Hospitals and healthcare facilities must do more to reduce conflicting medical advice, better screen for chronic pain or conditions that may link to chronic pain, avoid duplicative tests, more quickly refer people to pain specialists, and develop a larger network of pain specialists that primary care physicians can refer to. The Institute of Medicine’s Committee on Advancing Pain Research, Care, and Education also identified several other sectors that are needed to help address pain in the US:

    • Educational institutions for healthcare professionals.
    • Healthcare system and its delivery components (clinics, hospitals, and other practices).
    • Research sector (for establishing new ways of tackling, preventing, or intervening with chronic pain).
    • Businesses and employers (who affect health insurance coverage).
    • Policy makers (who must address and regulate matters such as drug marketing, dispensing of addictive pain medication, insurance coverage of pain services, etc).
    • Pharmaceutical companies and medtech industry (for producing better analgesics).
    • Health organizations (who help provide an interface between consumers and the healthcare industry).
    • The media (affecting public opinion and disseminating information on chronic pain).
    • Accrediting/licensing bodies (for setting the standards for practices and physicians in the treatment of chronic pain).

Relieving Pain Is a National Issue and Effort

Chronic pain as a national issue is a two-way street – just as chronic pain affects society on every level, only a multipronged approach from several sectors of society can properly address and help quell the damage caused by chronic pain.

The best way to address this problem is through a nationwide effort, in the form of epidemiologic studies, clinical studies, and the use of public monies to better equip individual professionals and larger practices with the means and information to treat their patients properly, and provide treatment to a wider range of Americans.
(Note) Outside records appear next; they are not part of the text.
(* ===== verification/UserParams.v ===== *)
(** * Command-line parameters ([common/common_params.c], the option tables)

    [getopt_long] and [if_nametoindex] are library functions: the results the
    former returns one after the other (the option and [optarg], [None] for a
    null pointer) are the list [events], the latter is a parameter.  A read
    through a null pointer or outside an array is a fault. *)

From S2P Require Import Prelude CString.

(** ** Data *)

(** [struct option], the fields the code uses. *)
Record option_entry : Type := mkOption { opt_name : option (list Z); opt_has_arg : Z; opt_val : Z }.

Record option_wrapper : Type := mkWrapper {
  w_option : option_entry; w_help : option (list Z); w_metavar : option (list Z); w_required : bool;
}.

Definition no_argument : Z := 0.
Definition required_argument : Z := 1.
Definition BUFSIZE : Z := 30.
Definition IF_NAMESIZE : nat := 16.
Definition EXIT_OK : Z := 0.
Definition EXIT_FAIL : Z := 1.
Definition EXIT_FAIL_OPTION : Z := 2.
Definition EXIT_FAIL_BPF : Z := 40.

Definition XDP_MODE_UNSPEC : Z := 0.
Definition XDP_MODE_NATIVE : Z := 1.
Definition XDP_MODE_SKB : Z := 2.
Definition XDP_MODE_HW : Z := 3.
Definition XDP_COPY : Z := 2.
Definition XDP_ZEROCOPY : Z := 4.

(** [struct config]; the name pointers are NULL or point to their buffers. *)
Record config : Type := mkConfig {
  attach_mode : Z; xdp_flags : Z; ifindex : Z; ifname : bool; ifname_buf : list Z;
  redirect_ifindex : Z; redirect_ifname : bool; redirect_ifname_buf : list Z;
  do_unload : bool; prog_id : Z; reuse_maps : bool;
  pin_dir : list Z; filename : list Z; progname : list Z; src_mac : list Z; dest_mac : list Z;
  xsk_bind_flags : Z; xsk_if_queue : Z; xsk_poll_mode : bool; unload_all : bool;
}.

(** The parsed configuration and the global [verbose]. *)
Record params : Type := mkParams { p_cfg : config; p_verbose : bool }.

(** ** Help texts *)

Section print.
Variable long_options : list option_wrapper.
Variable buf0 : list Z.      (* the indeterminate [buf[BUFSIZE]] *)

(** One iteration of the loop of [_print_options], for the lines printed. *)
Definition print_option (required : bool) (s : Z * list (list Z)) : option (ctl (Z * list (list Z))) :=
  let '(i, out) := s in
  w ← aget long_options i;
  match opt_name (w_option w) with
  | None => Some (Break s)
  | Some name =>
      if negb (Bool.eqb (w_required w) required) then Some (Next (i + 1, out)) else
      let lead := if 64 <? opt_val (w_option w) then cstr " -" ++ [u8 (opt_val (w_option w))] ++ cstr ","
                  else cstr "    " in
      let text := cstr " --" ++ name in
      buf ← snprintf buf0 0 BUFSIZE text;
      let pos := zlen text in
      buf ← match w_metavar w with
            | None => Some buf
            | Some m => snprintf buf pos (BUFSIZE - pos) (cstr " " ++ m)
            end;
      shown ← read_cstr buf;
      help ← w_help w;
      Some (Next (i + 1, out ++ [lead ++ pad_right 22 shown ++ cstr "  " ++ help]))
  end.

Definition _print_options (required : bool) : option (list (list Z)) :=
  s ← while_loop (S (length long_options)) (print_option required) (0, []); Some s.2.

Definition usage (prog_name doc : list Z) (full : bool) : option (list (list Z)) :=
  let head := cstr "Usage: " ++ prog_name ++ cstr " [options]" in
  if negb full then Some [head; cstr "Use --help (or -h) to see full option list."] else
  req ← _print_options true;
  oth ← _print_options false;
  Some ([head; []; cstr "DOCUMENTATION:"; cstr " " ++ doc; cstr "Required options:"] ++ req
        ++ [[]; cstr "Other options:"] ++ oth ++ [[]]).

(** [for (i = 0; wrapper[i].option.name != 0; i++) {}]. *)
Definition count_body (i : Z) : option (ctl Z) :=
  w ← aget long_options i;
  match opt_name (w_option w) with None => Some (Break i) | Some _ => Some (Next (i + 1)) end.

(** The result and, on success, the array [malloc] returned ([alloc] tells
    whether it returned one). *)
Definition option_wrappers_to_options (alloc : bool) : option (Z * list option_entry) :=
  num ← while_loop (S (length long_options)) count_body 0;
  if negb alloc then Some (-1, []) else
  ws ← aget_list long_options 0 (Z.to_nat num);
  Some (0, map w_option ws).
End print.

(** ** Parsing *)

(** What a case of the switch does: go on with the loop, or exit after
    [usage(argv[0], doc, options_wrapper, full_help)]. *)
Inductive parsed : Type :=
| Go (p : params)
| Exit (full_help : bool).

Definition ch (c : string) : Z := default 0 (head (cstr c)).

Definition set_flags (c : config) (flags : Z) : config :=
  mkConfig (attach_mode c) (xdp_flags c) (ifindex c) (ifname c) (ifname_buf c) (redirect_ifindex c) (redirect_ifname c)
    (redirect_ifname_buf c) (do_unload c) (prog_id c) (reuse_maps c) (pin_dir c) (filename c) (progname c) (src_mac c)
    (dest_mac c) flags (xsk_if_queue c) (xsk_poll_mode c) (unload_all c).

Definition set_mode (c : config) (mode : Z) : config :=
  mkConfig mode (xdp_flags c) (ifindex c) (ifname c) (ifname_buf c) (redirect_ifindex c) (redirect_ifname c)
    (redirect_ifname_buf c) (do_unload c) (prog_id c) (reuse_maps c) (pin_dir c) (filename c) (progname c) (src_mac c)
    (dest_mac c) (xsk_bind_flags c) (xsk_if_queue c) (xsk_poll_mode c) (unload_all c).

Definition set_names (c : config) (dir file prog src dst : list Z) : config :=
  mkConfig (attach_mode c) (xdp_flags c) (ifindex c) (ifname c) (ifname_buf c) (redirect_ifindex c) (redirect_ifname c)
    (redirect_ifname_buf c) (do_unload c) (prog_id c) (reuse_maps c) dir file prog src dst (xsk_bind_flags c)
    (xsk_if_queue c) (xsk_poll_mode c) (unload_all c).

Definition set_switches (c : config) (unload : bool) (id : Z) (reuse : bool) (queue : Z) (poll all : bool) : config :=
  mkConfig (attach_mode c) (xdp_flags c) (ifindex c) (ifname c) (ifname_buf c) (redirect_ifindex c) (redirect_ifname c)
    (redirect_ifname_buf c) unload id reuse (pin_dir c) (filename c) (progname c) (src_mac c) (dest_mac c)
    (xsk_bind_flags c) queue poll all.

Definition set_dev (c : config) (buf : list Z) (index : Z) : config :=
  mkConfig (attach_mode c) (xdp_flags c) index true buf (redirect_ifindex c) (redirect_ifname c) (redirect_ifname_buf c)
    (do_unload c) (prog_id c) (reuse_maps c) (pin_dir c) (filename c) (progname c) (src_mac c) (dest_mac c)
    (xsk_bind_flags c) (xsk_if_queue c) (xsk_poll_mode c) (unload_all c).

Definition set_redirect (c : config) (buf : list Z) (index : Z) : config :=
  mkConfig (attach_mode c) (xdp_flags c) (ifindex c) (ifname c) (ifname_buf c) index true buf
    (do_unload c) (prog_id c) (reuse_maps c) (pin_dir c) (filename c) (progname c) (src_mac c) (dest_mac c)
    (xsk_bind_flags c) (xsk_if_queue c) (xsk_poll_mode c) (unload_all c).

(** [xsk_bind_flags] is a [__u16]. *)
Definition clear_set (flags clear set : Z) : Z := u16 (Z.lor (Z.land flags (Z.lnot clear)) set).

Section parse.
Variable if_nametoindex : list Z → Z.
Variable options_wrapper : list option_wrapper.
Variable buf0 : list Z.

(** The two device cases: the index is read from the copied name. *)
Definition dev_name (optarg : list Z) : option (option (list Z * Z)) :=
  if (IF_NAMESIZE <=? length optarg)%nat then Some None else
  let buf := strncpy optarg IF_NAMESIZE in
  name ← read_cstr buf;
  let index := if_nametoindex name in
  Some (if index =? 0 then None else Some (buf, index)).

(** The body of the switch. *)
Definition parse_option (opt : Z) (optarg : option (list Z)) (p : params) : option parsed :=
  let c := p_cfg p in
  let go c := Some (Go (mkParams c (p_verbose p))) in
  if opt =? ch "d" then
    arg ← optarg; r ← dev_name arg;
    match r with None => Some (Exit false) | Some (buf, i) => go (set_dev c buf i) end
  else if opt =? ch "r" then
    arg ← optarg; r ← dev_name arg;
    match r with None => Some (Exit false) | Some (buf, i) => go (set_redirect c buf i) end
  else if opt =? ch "A" then go (set_mode c XDP_MODE_UNSPEC)
  else if opt =? ch "S" then
    go (set_flags (set_mode c XDP_MODE_SKB) (clear_set (xsk_bind_flags c) XDP_ZEROCOPY XDP_COPY))
  else if opt =? ch "N" then go (set_mode c XDP_MODE_NATIVE)
  else if opt =? 3 then go (set_mode c XDP_MODE_HW)
  else if opt =? ch "M" then
    go (set_switches c (do_unload c) (prog_id c) true (xsk_if_queue c) (xsk_poll_mode c) (unload_all c))
  else if opt =? ch "U" then
    arg ← optarg;
    go (set_switches c true (u32 (atoi arg)) (reuse_maps c) (xsk_if_queue c) (xsk_poll_mode c) (unload_all c))
  else if opt =? ch "p" then
    go (set_switches c (do_unload c) (prog_id c) (reuse_maps c) (xsk_if_queue c) true (unload_all c))
  else if opt =? ch "q" then Some (Go (mkParams c false))
  else if opt =? ch "Q" then
    arg ← optarg;
    go (set_switches c (do_unload c) (prog_id c) (reuse_maps c) (s32 (atoi arg)) (xsk_poll_mode c) (unload_all c))
  else if opt =? 1 then
    arg ← optarg; go (set_names c (pin_dir c) (strncpy arg 512) (progname c) (src_mac c) (dest_mac c))
  else if opt =? 2 then
    arg ← optarg; go (set_names c (pin_dir c) (filename c) (strncpy arg 32) (src_mac c) (dest_mac c))
  else if opt =? ch "L" then
    arg ← optarg; go (set_names c (pin_dir c) (filename c) (progname c) (strncpy arg 18) (dest_mac c))
  else if opt =? ch "R" then
    arg ← optarg; go (set_names c (pin_dir c) (filename c) (progname c) (src_mac c) (strncpy arg 18))
  else if opt =? ch "c" then go (set_flags c (clear_set (xsk_bind_flags c) XDP_ZEROCOPY XDP_COPY))
  else if opt =? ch "z" then go (set_flags c (clear_set (xsk_bind_flags c) XDP_COPY XDP_ZEROCOPY))
  else if opt =? 4 then
    go (set_switches c (do_unload c) (prog_id c) (reuse_maps c) (xsk_if_queue c) (xsk_poll_mode c) true)
  else if opt =? ch "h" then Some (Exit true)
  else Some (Exit false).

(** The call returns the parameters, or the program exits with a code after
    printing lines of help. *)
Inductive parse_result : Type :=
| Parsed (p : params)
| Exited (code : Z) (lines : list (list Z)).

Fixpoint parse_events (argv0 doc : list Z) (events : list (Z * option (list Z))) (p : params)
    : option parse_result :=
  match events with
  | [] => Some (Parsed p)
  | (opt, optarg) :: events' =>
      r ← parse_option opt optarg p;
      match r with
      | Go p => parse_events argv0 doc events' p
      | Exit full_help =>
          lines ← usage options_wrapper buf0 argv0 doc full_help;
          Some (Exited EXIT_FAIL_OPTION lines)
      end
  end.

Definition parse_cmdline_args (alloc : bool) (argv0 doc : list Z) (events : list (Z * option (list Z)))
    (p : params) : option parse_result :=
  '(ret, _) ← option_wrappers_to_options options_wrapper alloc;
  if negb (ret =? 0) then Some (Exited EXIT_FAIL_OPTION []) else
  parse_events argv0 doc events p.
End parse.

(** ** The tables *)

Definition entry (name : string) (has_arg : Z) (val : Z) (help : string) (metavar : option string)
    (required : bool) : option_wrapper :=
  mkWrapper (mkOption (Some (cstr name)) has_arg val) (Some (cstr help)) (cstr <$> metavar) required.

Definition last_entry : option_wrapper := mkWrapper (mkOption None 0 0) None None false.

(** [basic-solutions/xdp_loader.c]. *)
Definition loader_options : list option_wrapper :=
  [ entry "help" no_argument (ch "h") "Show help" None false;
    entry "dev" required_argument (ch "d") "Operate on device <ifname>" (Some "<ifname>"%string) true;
    entry "skb-mode" no_argument (ch "S") "Install XDP program in SKB (AKA generic) mode" None false;
    entry "native-mode" no_argument (ch "N") "Install XDP program in native mode" None false;
    entry "auto-mode" no_argument (ch "A") "Auto-detect SKB or native mode" None false;
    entry "force" no_argument (ch "F") "Force install, replacing existing program on interface" None false;
    entry "unload" no_argument (ch "U") "Unload XDP program instead of loading" None false;
    entry "reuse-maps" no_argument (ch "M") "Reuse pinned maps" None false;
    entry "quiet" no_argument (ch "q") "Quiet mode (no output)" None false;
    entry "filename" required_argument 1 "Load program from <file>" (Some "<file>"%string) false;
    entry "progname" required_argument 2 "Load program from function <name> in the ELF file"
      (Some "<name>"%string) false;
    last_entry ].

(** [basic-solutions/xdp_stats.c]. *)
Definition stats_options : list option_wrapper :=
  [ entry "help" no_argument (ch "h") "Show help" None false;
    entry "dev" required_argument (ch "d") "Operate on device <ifname>" (Some "<ifname>"%string) true;
    entry "quiet" no_argument (ch "q") "Quiet mode (no output)" None false;
    last_entry ].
The US Institute of Medicine Committee published an excellent book on the need for a concrete and step-by-step plan towards tackling chronic pain on a national level in its 2011 book, Relieving Pain in America: A Blueprint for Transforming Prevention, Care, Education, and Research. An excellent read for anyone interested in how the nation’s leading healthcare organizations and regulatory bodies can continue to come together to find more effective solutions to chronic pain conditions and alleviate its immense cost on human lives and the economy.